Impossible to miss, towering above the mass of skyscrapers, is the Burj Khalifa – at 2,722ft the world’s tallest building. Taking to the observation deck is a mind-blowing experience as the rest of the city appears Lego-size as you tentatively glance downwards.
We spend two nights at the Address Fountain Views hotel, which has an infinity pool looking out at the tower and the dining balcony gives a perfect view of the night-time light show.
But joining the throng is a great experience in this 24-hour city. Even
at 2am boutique shops remain open alongside the bars and restaurants.
For families, Aquaventure Waterpark at the Atlantis, The Palm hotel is a must. There are more than 30 flumes and slides – my personal highlight a tube that passes through a clear viewing section in a shark tank!
An exhilarating way to get a different perspective is to jump on board one of the self-drive Hero OdySea vessels. These two-man boats are untippable but reach top speeds of 30mph as you cut through the waves for an unforgettable 90-minute jaunt.
A guide is on-hand to assist and will take your camera to film some high-octane shots as you pass landmarks such as the Burj Al Arab hotel, Atlantis and The World islands.
So when you already have the world’s tallest building, what next? Build an even bigger one. The billion-dollar Dubai Creek Tower will have a 360-degree observation deck for sunset views when it’s finally completed in 2022.

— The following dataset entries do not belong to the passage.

Lemma to_dict_after_setitem_witness :
  call_to_dict
    (Obj [("a", Plain (VInt 1)); ("b", Nested (Obj [("y", Plain (VInt 2))]))])
  = Ok (dict_set "b" (prune (VDict [("config", VInt 1); ("y", VInt 2)]))
          [("a", VInt 1)]).
Proof.
  apply (to_dict_after_setitem (Obj [("a", Plain (VInt 1))])
           (Obj [("a", Plain (VInt 1)); ("b", Nested (Obj [("y", Plain (VInt 2))]))])
           "b" (VDict [("config", VInt 1); ("y", VInt 2)]) [("a", VInt 1)]).
  - apply well_keyed_dict. split.
    + unfold unique_keys. simpl.
      repeat constructor; simpl; intuition discriminate.
    + repeat constructor.
  - reflexivity.
  - reflexivity.
Defined.

End Attributes.

(** ** The name of the file that is opened *)

Lemma rfind_from_plain (c : ascii) (s : string) :
  count c s = 0%nat ->
  forall pos last, PurePath.rfind_from c s pos last = last.
Proof.
  induction s as [|d r IH]; intros H pos last; [reflexivity|].
  simpl in *. destruct (Ascii.eqb c d); [discriminate|].
  apply IH. exact H.
Qed.

Lemma rfind_from_last (c : ascii) (stem ext : string) :
  count c ext = 0%nat ->
  forall pos last,
    PurePath.rfind_from c (stem ++ String c ext) pos last
    = Some (pos + String.length stem)%nat.
Proof.
  intro H. induction stem as [|d r IH]; intros pos last.
  - cbn [append PurePath.rfind_from String.length]. rewrite Ascii.eqb_refl.
    rewrite rfind_from_plain by exact H. f_equal. lia.
  - cbn [append PurePath.rfind_from String.length]. rewrite IH. f_equal. lia.
Qed.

We enjoy this glorious spectacle staying at the Vida Creek Harbour hotel, a swish four-star property on a new waterfront section, 10 minutes from downtown.
The astonishing emergence of Dubai as one of the world’s most prominent tourist and economic epicentres is clear after it was chosen to host Expo 2020, a six-month showcase of how 192 countries plan to live in the future.
Now postponed because of Covid-19, it is set to take place from October 1, 2021 to March 31, 2022.
With its far-reaching vision and deep pockets, all eyes will be on this superlative-craving society for the next game-changer. Watch this space.
Rooms at the Vida Creek Harbour hotel in Dubai start at £75 a night on room-only. vidahotels.com
Rooms at the Address Fountain Views hotel in Dubai start at £351 a night on room-only. addresshotels.com
- Al Marmoom Bedouin Evening Experience £103pp with transfers and meals. bedouinexperience.com
- Aquaventure at Atlantis from £59 adult/£48 child. atlantis.com
Emirates flies from Birmingham, Glasgow, Heathrow and Manchester to Dubai from £435 return. emirates.com
visitdubai.com – on arrival UK tourists must show a negative Covid test taken 96 hours before departure, or have a free test at the airport.